• _What to do_
Say how many lines in the material below hold the word "Some", and say nothing else.

• _Material for this task_
Lemma remaining_advance a rest f :
  remaining f = a ++ rest -> remaining (advance (length a) f) = rest.
Proof.
  unfold remaining, advance. simpl. intros H.
  by rewrite <- drop_drop, H, drop_app_length.
Qed.

Lemma advance_advance n k f : advance k (advance n f) = advance (n + k) f.
Proof. unfold advance. simpl. f_equal. lia. Qed.

End StreamFacts.

(** ** The icon plugin *)

Section IcoFacts.

Context {targs : Type}.
Implicit Types (im : Ico.image targs) (m s e : bytes) (es : list bytes).

Lemma ico_advance_0 im : ico_advance 0 im = im.
Proof.
  destruct im as [[d p] sz t]. unfold ico_advance, Ico.set_fp, advance.
  simpl. by rewrite Nat.add_0_r.
Qed.

Lemma ico_advance_add n k im :
  ico_advance k (ico_advance n im) = ico_advance (n + k) im.
Proof.
  unfold ico_advance, Ico.set_fp. simpl. by rewrite advance_advance.
Qed.

Lemma ico_read_prefix a rest im :
  remaining (Ico.fp im) = a ++ rest ->
  Ico.fp_read (Z.of_nat (length a)) im = (Ok a, ico_advance (length a) im).
Proof.
  intros H. unfold Ico.fp_read. by rewrite (read_prefix _ _ _ H).
Qed.

(** One turn of the loop, on a whole entry, with an entry selected. *)
Lemma pick_step_entry m e rest im :
  length m = 16%nat -> length e = 16%nat ->
  remaining (Ico.fp im) = e ++ rest ->
  Ico.pick_step m im
  = (Ok (if replaces m e then e else m), ico_advance 16 im).
Proof.
  intros Hm He Hrest.
  unfold Ico.pick_step, mbind, M_bind, bind.
  change 16 with (Z.of_nat 16). rewrite <- He at 1.
  rewrite (ico_read_prefix _ _ _ Hrest), He.
  destruct m as [|mw [|mh m']]; try discriminate.
  destruct e as [|sw [|sh e']]; try discriminate.
  cbn. destruct (sw >? mw); cbn; [destruct (sh >? mh)|]; reflexivity.
Qed.

Lemma replaces_length m e :
  length m = 16%nat -> length e = 16%nat ->
  length (if replaces m e then e else m) = 16%nat.
Proof. by destruct (replaces m e). Qed.

Lemma pick_entries es : forall m rest im,
  length m = 16%nat ->
  Forall (fun e => length e = 16%nat) es ->
  remaining (Ico.fp im) = concat es ++ rest ->
  Ico.pick (length es) m im
  = (Ok (fold_left (fun m s => if replaces m s then s else m) es m),
     ico_advance (16 * length es) im).
Proof.
  induction es as [|e es IH]; intros m rest im Hm Hes Hrest.
  - cbn. by rewrite ico_advance_0.
  - inversion Hes as [|? ? He Hes']; subst.
    cbn [concat] in Hrest. rewrite <- app_assoc in Hrest.
    cbn [length Ico.pick fold_left]. unfold mbind, M_bind, bind.
    rewrite (pick_step_entry _ _ _ _ Hm He Hrest).
    erewrite IH; [| by apply replaces_length | done |].
    + rewrite ico_advance_add. do 2 f_equal. lia.
    + unfold ico_advance, Ico.set_fp. cbn [Ico.fp]. rewrite <- He.
      by apply remaining_advance.
Qed.



(** C8: once the bitmap decoder has reported the size [(w, rh)] and one
    tile, [_open] publishes the size [(w, rh // 2)] and rewrites the
    extents of the first tile to [(0, 0, w, rh // 2)], keeping the tile's
    decoder, offset and arguments. *)
Theorem open_halves_height (_bitmap : Z -> M (Ico.image targs) unit)
    im im0 im1 off w rh d ext o a ts :
  Ico.read_directory im = (Ok off, im0) ->
  _bitmap off im0 = (Ok tt, im1) ->
  Ico.size im1 = (w, rh) ->
  Ico.tile im1 = (d, ext, o, a) :: ts ->
  Ico._open _bitmap im
  = (Ok tt, Ico.Image (Ico.fp im1) (w, rh `div` 2)
              ((d, (0, 0, w, rh `div` 2), o, a) :: ts)).
Proof.
  intros Hdir Hbmp Hsize Htile.
  unfold Ico._open, mbind, M_bind, bind. rewrite Hdir, Hbmp.
  unfold Ico.patch_height, Ico.patch_tile, mbind, M_bind, bind, gets, modify.
  cbn. rewrite Hsize, Htile. reflexivity.
Qed.

(** C10: a file that starts with the magic bytes and a directory count of
    zero is accepted as an icon, no entry is read, and [i32(m[12:])] on the
    empty selection raises [IndexError]; [_bitmap] has not run, whatever it
    is, and nothing but the six header bytes has been consumed. *)
Theorem open_empty_directory (_bitmap : Z -> M (Ico.image targs) unit) im rest :
  remaining (Ico.fp im) = [0; 0; 1; 0; 0; 0] ++ rest ->
  Ico._open _bitmap im = (Raise IndexError, ico_advance 6 im).
Proof.
  intros Hrest.
  unfold Ico._open, Ico.read_directory, mbind, M_bind, bind.
  change 6 with (Z.of_nat (length [0; 0; 1; 0; 0; 0])).
  rewrite (ico_read_prefix _ _ _ Hrest). reflexivity.
Qed.

End IcoFacts.


(** A file with one entry whose bitmap is reported as 64 by 128. *)
Lemma open_halves_height_witness :
  let content := [0; 0; 1; 0; 1; 0] ++ ico_entry 64 64 22 in
  Ico._open bitmap_64x128 (ico_file content)
  = (Ok tt, Ico.Image (Stream content 22) (64, 64)
              [("raw"%string, (0, 0, 64, 64), 62, tt)]).
Proof.
  exact (open_halves_height bitmap_64x128
           (ico_file ([0; 0; 1; 0; 1; 0] ++ ico_entry 64 64 22))
           (Ico.Image (Stream ([0; 0; 1; 0; 1; 0] ++ ico_entry 64 64 22) 22) (0, 0) [])
           (Ico.Image (Stream ([0; 0; 1; 0; 1; 0] ++ ico_entry 64 64 22) 22) (64, 128)
              [("raw"%string, (0, 0, 64, 128), 62, tt)])
           22 64 128 "raw"%string (0, 0, 64, 128) 62 tt []
           eq_refl eq_refl eq_refl eq_refl).
Defined.

(** The six header bytes alone. *)
Lemma open_empty_directory_witness :
  remaining (Ico.fp (ico_file [0; 0; 1; 0; 0; 0])) = [0; 0; 1; 0; 0; 0] ++ []
  /\ Ico._open bitmap_64x128 (ico_file [0; 0; 1; 0; 0; 0])
     = (Raise IndexError, ico_advance 6 (ico_file [0; 0; 1; 0; 0; 0])).
Proof.
  split; [reflexivity |].
  exact (open_empty_directory bitmap_64x128 (ico_file [0; 0; 1; 0; 0; 0]) [] eq_refl).
Defined.

(** ** The IPTC plugin: record headers *)

Section FieldFacts.

Import Iptc.
Implicit Types (s : image) (a rest : bytes).

Lemma iptc_read_prefix a rest s :
  remaining (fp s) = a ++ rest ->
  fp_read (Z.of_nat (length a)) s = (Ok a, iptc_advance (length a) s).
Proof.
  intros H. unfold fp_read. by rewrite (read_prefix _ _ _ H).
Qed.

Lemma iptc_read_short (n : nat) s :
  (length (remaining (fp s)) <= n)%nat ->
  fp_read (Z.of_nat n) s
  = (Ok (remaining (fp s)), iptc_advance (length (remaining (fp s))) s).
Proof.
  intros H. unfold fp_read. by rewrite (read_short _ _ H).
Qed.

(** C2, as the code has it: [field] signals the end of the records only
    when its read yields no byte at all.  With one or two bytes left,
    building the tag raises [IndexError]; with three or four bytes left
    [field] never answers "no tag". *)
Theorem field_short_header s :
  (length (remaining (fp s)) = 0%nat -> (field s).1 = Ok (None, 0))
  /\ ((1 <= length (remaining (fp s)) <= 2)%nat -> (field s).1 = Raise IndexError)
  /\ ((3 <= length (remaining (fp s)) <= 4)%nat ->
      forall size, (field s).1 <> Ok (None, size)).
Proof.
  assert (Hread : (length (remaining (fp s)) <= 5)%nat ->
            fp_read 5 s = (Ok (remaining (fp s)),
                           iptc_advance (length (remaining (fp s))) s))
    by apply (iptc_read_short 5).
  unfold field, mbind, M_bind, bind.
  repeat split; intros Hlen; rewrite Hread by lia;
    destruct (remaining (fp s)) as [|b0 [|b1 [|b2 [|b3 [|b4 l]]]]];
    cbn in Hlen; try lia; try reflexivity.
  all: intros size; cbn.
  all: destruct (negb (b0 =? 28) || (b1 <? 1) || (b1 >? 9)); cbn; try discriminate.
  all: destruct (b3 >? 132); cbn; try discriminate.
  all: destruct (b3 =? 128); cbn; try discriminate.
  all: destruct (b3 >? 128); cbn; try discriminate.
  all: unfold fp_read; destruct (read _ _) as [got f']; cbn; discriminate.
Qed.

(** [field] at the end of the stream. *)
Lemma field_eof s :
  remaining (fp s) = [] -> field s = (Ok (None, 0), iptc_advance 0 s).
Proof.
  intros H. unfold field, mbind, M_bind, bind.
  pose proof (iptc_read_short 5 s) as Hr. rewrite H in Hr.
  change (Z.of_nat 5) with 5 in Hr. rewrite Hr by (cbn; lia).
  reflexivity.
Qed.

(** [field] on a whole header in short form. *)
Lemma field_short_form s r d b3 b4 rest :
  remaining (fp s) = [28; r; d; b3; b4] ++ rest ->
  1 <= r <= 9 ->
  0 <= b3 < 128 ->
  field s = (Ok (Some (r, d), b3 * 256 + b4), iptc_advance 5 s).
Proof.
  intros Hrest Hr Hb.
  unfold field, mbind, M_bind, bind.
  change 5 with (Z.of_nat (length [28; r; d; b3; b4])).
  rewrite (iptc_read_prefix _ _ _ Hrest). cbn.
  assert ((r <? 1) = false) as -> by (apply Z.ltb_ge; lia).
  assert ((r >? 9) = false) as -> by (rewrite Z.gtb_ltb; apply Z.ltb_ge; lia).
  assert ((b3 >? 132) = false) as -> by (rewrite Z.gtb_ltb; apply Z.ltb_ge; lia).
  assert ((b3 =? 128) = false) as -> by (apply Z.eqb_neq; lia).
  assert ((b3 >? 128) = false) as -> by (rewrite Z.gtb_ltb; apply Z.ltb_ge; lia).
  cbn. rewrite Z.shiftl_mul_pow2 by lia. change (2 ^ 8) with 256.
  unfold ret. do 3 f_equal. lia.
Qed.

(** C3, as the code has it: with a well-formed header, a size byte below
    128 is the high byte of the big-endian 16-bit size made of header
    bytes 3 and 4, and the size byte 128 means no payload. *)
Theorem field_size_regimes s r d b3 b4 rest :
  remaining (fp s) = [28; r; d; b3; b4] ++ rest ->
  1 <= r <= 9 ->
  (0 <= b3 < 128 ->
   field s = (Ok (Some (r, d), b3 * 256 + b4), iptc_advance 5 s))
  /\ (b3 = 128 -> field s = (Ok (Some (r, d), 0), iptc_advance 5 s)).
Proof.
  intros Hrest Hr. split.
  - intros Hb. by apply (field_short_form s r d b3 b4 rest).
  - intros ->. unfold field, mbind, M_bind, bind.
    change 5 with (Z.of_nat (length [28; r; d; 128; b4])).
    rewrite (iptc_read_prefix _ _ _ Hrest). cbn.
    assert ((r <? 1) = false) as -> by (apply Z.ltb_ge; lia).
    assert ((r >? 9) = false) as -> by (rewrite Z.gtb_ltb; apply Z.ltb_ge; lia).
    reflexivity.
Qed.

End FieldFacts.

• _Task output_
3